The journalist responded: "I began to understand that they were looking at sources who had been paid by papers.
"I think that there had been some earlier arrests regarding police, police sources and I learned then that that was not allowed.
"I did not know at the time that it was illegal to pay police officers, soldiers. I didn't know. I have learned from these events."
Hartley said she now knows "it was being said that it was illegal to pay public officials". Her barrister pointed out that paying public officials was not illegal per se, as the trial indictment shows.
"I thought that sources would be protected," Hartley said of News International's decision to hand over internal data to the police. "That was the journalist's duty."
Healy asked: "Did you have any idea that it could be suggested that what you were doing was criminal?"
Crying, Hartley replied: "I had no idea, no idea it could be criminal."

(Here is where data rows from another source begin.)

(* ===== verification/AflSave.v ===== *)
(** * AflSave: [save_if_interesting] of AFLplusplus/src/afl-fuzz-bitmap.c

    What becomes of an input after its run: it joins the queue when the coverage is new,
    a crash or a hang is kept when the simplified trace has bits that no crash or hang
    before it had.  The trace and the three virgin maps are words, as in AflBitmap.
    Calibration and the run with the longer timeout are the interface [Rerun].  Left out: the names of
    the files, the times of the last crash and hang, the note and the command for new crashes, and
    the call that puts a new entry into the cache of AflCache. *)

From S2P Require Import Prelude AflBitmap AflQueue AflTrim.

Definition KEEP_UNIQUE_HANG : Z := 500.
Definition KEEP_UNIQUE_CRASH : Z := 10000.
Definition N_FUZZ_SIZE : Z := Z.shiftl 1 21.
Definition FSRV_RUN_TMOUT : Z := 1.
Definition FSRV_RUN_CRASH : Z := 2.

(** The [n]-th of these runs: [slow_target] is [fuzz_run_target] with [hang_tmout], with the
    result, the words of the map and [stop_soon] after it; [calibrate_case] gives its result
    and the map that it leaves. *)
Class Rerun := {
  slow_target : nat → list Z → Z * list Z * bool;
  calibrate_case : nat → list Z → Z * list Z }.

(** A new entry of the queue: [op] is the number that names the operation in its file name. *)
Record found := Found { contents : list Z; op : Z; has_new_cov : bool; found_cksum : Z; found_n_fuzz : Z }.

(** What the function only reads. *)
Record limits := Limits {
  power_schedule : Z;
  crash_mode : Z;
  trace_size : Z;
  real_map_size : Z;
  uninstrumented : bool;
  ignore_timeouts : bool;
  keep_timeouts : bool;
  exec_tmout : Z;
  hang_tmout : Z }.

(** [n_fuzz] is the array, zero where the map is silent; [hangs] and [crashes] are the files in these
    directories, in the order of their numbers; [reruns] counts the runs of [Rerun]. *)
Record saver (S : Type) := Saver {
  tr : trimmer S;
  trace : list Z;
  virgin_bits : list Z;
  virgin_tmout : list Z;
  virgin_crash : list Z;
  n_fuzz : gmap Z Z;
  new_entries : list found;
  queued_with_cov : Z;
  total_crashes : Z;
  saved_crashes : Z;
  crashes : list (list Z);
  total_tmouts : Z;
  saved_hangs : Z;
  hangs : list (list Z);
  saved_tmouts : Z;
  reruns : nat }.
Arguments Saver {S}.
Arguments tr {S} s.
Arguments trace {S} s.
Arguments virgin_bits {S} s.
Arguments virgin_tmout {S} s.
Arguments virgin_crash {S} s.
Arguments n_fuzz {S} s.
Arguments new_entries {S} s.
Arguments queued_with_cov {S} s.
Arguments total_crashes {S} s.
Arguments saved_crashes {S} s.
Arguments crashes {S} s.
Arguments total_tmouts {S} s.
Arguments saved_hangs {S} s.
Arguments hangs {S} s.
Arguments saved_tmouts {S} s.
Arguments reruns {S} s.

(** The local variables. *)
Record locals := Locals { new_bits : Z; keeping : Z; classified : bool; is_timeout : Z; need_hash : bool; cksum : Z }.

Section Save.
Context {S : Type} `{!Host, target : !Target, !Rerun} (cf : limits).

Definition set_tr (v : trimmer S) (s : saver S) : saver S := Saver v (trace s) (virgin_bits s) (virgin_tmout s) (virgin_crash s) (n_fuzz s)
  (new_entries s) (queued_with_cov s) (total_crashes s) (saved_crashes s) (crashes s) (total_tmouts s) (saved_hangs s) (hangs s) (saved_tmouts s) (reruns s).
Definition set_trace (v : list Z) (n : nat) (s : saver S) : saver S := Saver (tr s) v (virgin_bits s) (virgin_tmout s) (virgin_crash s) (n_fuzz s)
  (new_entries s) (queued_with_cov s) (total_crashes s) (saved_crashes s) (crashes s) (total_tmouts s) (saved_hangs s) (hangs s) (saved_tmouts s) n.
Definition set_virgin (b t c : list Z) (s : saver S) : saver S := Saver (tr s) (trace s) b t c (n_fuzz s)
  (new_entries s) (queued_with_cov s) (total_crashes s) (saved_crashes s) (crashes s) (total_tmouts s) (saved_hangs s) (hangs s) (saved_tmouts s) (reruns s).
Definition set_n_fuzz (v : gmap Z Z) (s : saver S) : saver S := Saver (tr s) (trace s) (virgin_bits s) (virgin_tmout s) (virgin_crash s) v
  (new_entries s) (queued_with_cov s) (total_crashes s) (saved_crashes s) (crashes s) (total_tmouts s) (saved_hangs s) (hangs s) (saved_tmouts s) (reruns s).
Definition add_found (f : found) (s : saver S) : saver S := Saver (tr s) (trace s) (virgin_bits s) (virgin_tmout s) (virgin_crash s) (n_fuzz s)
  (new_entries s ++ [f]) (if has_new_cov f then u32 (queued_with_cov s + 1) else queued_with_cov s) (total_crashes s) (saved_crashes s) (crashes s)
  (total_tmouts s) (saved_hangs s) (hangs s) (saved_tmouts s) (reruns s).
Definition set_crashes (total saved : Z) (files : list (list Z)) (s : saver S) : saver S := Saver (tr s) (trace s) (virgin_bits s) (virgin_tmout s)
  (virgin_crash s) (n_fuzz s) (new_entries s) (queued_with_cov s) total saved files (total_tmouts s) (saved_hangs s) (hangs s) (saved_tmouts s) (reruns s).
Definition set_hangs (total saved : Z) (files : list (list Z)) (tmouts : Z) (s : saver S) : saver S := Saver (tr s) (trace s) (virgin_bits s)
  (virgin_tmout s) (virgin_crash s) (n_fuzz s) (new_entries s) (queued_with_cov s) (total_crashes s) (saved_crashes s) (crashes s) total saved files tmouts (reruns s).

Definition supd (f : saver S → saver S) : M (saver S) unit := s ← get_state; put_state (f s).

Definition in_tr {A} (m : M (trimmer S) A) : M (saver S) A := λ s,
  match m (tr s) with Ret (a, t) => Ret (a, set_tr t s) | Fault e => Fault e | NoFuel => NoFuel end.

(** [open] and [ck_write]; without success the process ends. *)
Definition written (mem : list Z) (len : Z) : M (saver S) (list Z) :=
  _ ← in_tr must; _ ← in_tr must; in_tr (first_bytes len mem).

(** The trace in classes, unless it is already. *)
Definition classify (done : bool) : M (saver S) unit :=
  if done then mret tt else supd (λ s, set_trace (classify_counts (trace_size cf) (trace s)) (reruns s) s).

Definition trace_hash (s : saver S) : Z := hash64 (take (Z.to_nat (trace_size cf)) (bytes (trace s))).

(** ** The queue *)

(** "Update path frequency". *)
Definition count_path : M (saver S) Z :=
  _ ← classify false;
  s ← get_state;
  let cksum := trace_hash s in
  let i := cksum mod N_FUZZ_SIZE in
  let n := default 0 (n_fuzz s !! i) in
  _ ← (if decide (n < 0xFFFFFFFF) then supd (set_n_fuzz (<[i := n + 1]> (n_fuzz s))) else mret tt);
  mret cksum.

(** The label [save_to_queue]. *)
Definition save_to_queue (mem : list Z) (len : Z) (v : locals) : M (saver S) locals :=
  data ← written mem len;
  s ← get_state;
  let hashed := need_hash v && bool_decide (new_bits v ≠ 0) in
  let counted := bool_decide (cksum v ≠ 0) in
  let i := cksum v mod N_FUZZ_SIZE in
  _ ← supd (add_found (Found data (new_bits v + is_timeout v) (bool_decide (new_bits v = 2))
              (if hashed then trace_hash s else 0) (if counted then i else 0)));
  _ ← (if counted then supd (λ s, set_n_fuzz (<[i := 1]> (n_fuzz s)) s) else mret tt);
  s ← get_state;
  let r := calibrate_case (reruns s) mem in
  _ ← supd (set_trace r.2 (Datatypes.S (reruns s)));
  if decide (r.1 = FSRV_RUN_ERROR) then fail ProcessExit else
  mret (Locals (new_bits v) 1 (classified v) (is_timeout v) (need_hash v && negb hashed) (cksum v)).

(** ** Crashes and hangs *)

(** The trace simplified: whether it has bits that the virgin map [pick] still has. *)
Definition unique_trace (v : locals) (pick : saver S → list Z) (put : list Z → saver S → saver S) : M (saver S) bool :=
  if uninstrumented cf then mret true else
  _ ← classify (classified v);
  _ ← supd (λ s, set_trace (simplify_trace (trace_size cf) (trace s)) (reruns s) s);
  s ← get_state;
  let '(r, virgin) := has_new_bits (real_map_size cf) (trace s) (pick s) in
  _ ← supd (put virgin);
  mret (negb (bool_decide (r = 0))).

Definition put_crash (virgin : list Z) (s : saver S) : saver S := set_virgin (virgin_bits s) (virgin_tmout s) virgin s.
Definition put_tmout (virgin : list Z) (s : saver S) : saver S := set_virgin (virgin_bits s) virgin (virgin_crash s) s.

Definition keep_as_crash (mem : list Z) (len : Z) (v : locals) : M (saver S) Z :=
  _ ← supd (λ s, set_crashes (u64 (total_crashes s + 1)) (saved_crashes s) (crashes s) s);
  s ← get_state;
  if decide (KEEP_UNIQUE_CRASH ≤ saved_crashes s) then mret (keeping v) else
  new ← unique_trace v virgin_crash put_crash;
  if negb new then mret (keeping v) else
  _ ← supd (λ s, set_crashes (total_crashes s) (u64 (saved_crashes s + 1)) (crashes s) s);
  data ← written mem len;
  _ ← supd (λ s, set_crashes (total_crashes s) (saved_crashes s) (crashes s ++ [data]) s);
  mret (keeping v).

Definition keep_as_hang (mem : list Z) (len : Z) (v : locals) : M (saver S) Z :=
  _ ← supd (λ s, set_hangs (total_tmouts s) (u64 (saved_hangs s + 1)) (hangs s) (saved_tmouts s) s);
  data ← written mem len;
  _ ← supd (λ s, set_hangs (total_tmouts s) (saved_hangs s) (hangs s ++ [data]) (saved_tmouts s) s);
  mret (keeping v).

(** The input with the longer timeout: [mem] and [len] after [write_to_testcase], the result and
    [stop_soon]. *)
Definition run_again (mem : list Z) (len : Z) : M (saver S) (list Z * Z * Z * bool) :=
  r ← in_tr (write_to_testcase mem len false);
  r ← (if decide (r.1 = 0) then in_tr (write_to_testcase r.2 len true) else mret r);
  s ← get_state;
  let '(fault, words, stop) := slow_target (reruns s) (input (tr s)) in
  _ ← supd (set_trace (classify_counts (trace_size cf) words) (Datatypes.S (reruns s)));
  mret (r.2, r.1, fault, stop).

(** [switch (fault)]; [goto save_to_queue] comes back to it. *)
Fixpoint judge (fuel : nat) (fault : Z) (mem : list Z) (len : Z) (v : locals) : M (saver S) Z :=
  match fuel with
  | O => out_of_fuel
  | Datatypes.S fuel =>
      if decide (fault = FSRV_RUN_TMOUT) then
        _ ← supd (λ s, set_hangs (u64 (total_tmouts s + 1)) (saved_hangs s) (hangs s) (saved_tmouts s) s);
        s ← get_state;
        if decide (KEEP_UNIQUE_HANG ≤ saved_hangs s) then mret (keeping v) else
        new ← unique_trace v virgin_tmout put_tmout;
        if negb new then mret (keeping v) else
        let v := Locals (new_bits v) (keeping v) (classified v || negb (uninstrumented cf)) 0x80 (need_hash v) (cksum v) in
        if decide (hang_tmout cf ≤ exec_tmout cf) then keep_as_hang mem len v else
        '(mem, len, new_fault, stop) ← run_again mem len;
        if negb stop && bool_decide (new_fault = FSRV_RUN_CRASH) then keep_as_crash mem len v
        else if stop || negb (bool_decide (new_fault = FSRV_RUN_TMOUT)) then
          if keep_timeouts cf then
            _ ← supd (λ s, set_hangs (total_tmouts s) (saved_hangs s) (hangs s) (u64 (saved_tmouts s + 1)) s);
            v ← save_to_queue mem len v;
            judge fuel fault mem len v
          else mret (keeping v)
        else keep_as_hang mem len v
      else if decide (fault = FSRV_RUN_CRASH) then keep_as_crash mem len v
      else if decide (fault = FSRV_RUN_ERROR) then fail ProcessExit
      else mret (keeping v)
  end.

(** ** The function *)

(** Whether the coverage is new: the answer of [has_new_bits], or of the one that classifies on the way. *)
Definition new_coverage (done : bool) : M (saver S) (Z * bool) :=
  s ← get_state;
  if done then
    let '(r, virgin) := has_new_bits (real_map_size cf) (trace s) (virgin_bits s) in
    _ ← supd (λ s, set_virgin virgin (virgin_tmout s) (virgin_crash s) s);
    mret (r, true)
  else
    let '(r, words, virgin) := has_new_bits_unclassified (trace_size cf) (real_map_size cf) (trace s) (virgin_bits s) in
    _ ← supd (λ s, set_virgin virgin (virgin_tmout s) (virgin_crash s) (set_trace words (reruns s) s));
    mret (r, negb (bool_decide (r = 0))).

Definition save_if_interesting (fuel : nat) (mem : list Z) (len fault : Z) : M (saver S) Z :=
  if decide (len = 0) then mret 0 else
  if decide (fault = FSRV_RUN_TMOUT ∧ ignore_timeouts cf = true) then mret 0 else
  let special := bool_decide (FAST ≤ power_schedule cf ≤ RARE) in
  cksum ← (if special then count_path else mret 0);
  if decide (fault = crash_mode cf) then
    r ← new_coverage special;
    if decide (r.1 = 0) then
      _ ← (if decide (crash_mode cf ≠ 0) then supd (λ s, set_crashes (u64 (total_crashes s + 1)) (saved_crashes s) (crashes s) s) else mret tt);
      mret 0
    else
      v ← save_to_queue mem len (Locals r.1 0 r.2 0 (negb special) cksum);
      judge fuel fault mem len v
  else judge fuel fault mem len (Locals 0 0 special 0 (negb special) cksum).
End Save.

Her barrister asked: "Whatever the outcome of these proceedings, do you propose to return to journalism?"
Hartley said: "No."
Yesterday in court, Healy inspected each of Hartley's Sun articles said to contain confidential or restricted information.
The journalist defended her work, claiming it was in the public interest, exposing waste and inefficiency in government.
The reporter was also asked about a series of texts with Daily Mail political editor James Chapman in February 2011.
Asked why she appeared to be feeding a rival newspaper a story provided by Hall, Hartley explained she was on maternity leave and felt little loyalty to The Sun after her poor treatment by a senior colleague, who cannot be named.
She had earlier told the court how the colleague had "bullied and harassed" her as well as giving her an unfairly poor appraisal.
"By now… my appeal of my appraisal was very quickly knocked back and I had spent the intervening weeks writing memo after memo and dealing with it," she told the court.
"It had been revealed to my that [the senior colleague] had said I would not be returning to that [Whitehall] job."
She also said that this colleague "had succeeded in stealing contacts from me on two occasions," the court heard.
Both Hartley, of Brockley, south-east London, and Marta Bukarewicz, of Kentish Town, North London – who is accused of agreeing to receive payments on behalf of her boyfriend, Hall – deny conspiracy to commit misconduct in public office.
Hall has accepted he supplied stories for which he was paid.
The trial has adjourned until Monday afternoon when Hartley will be cross-examined.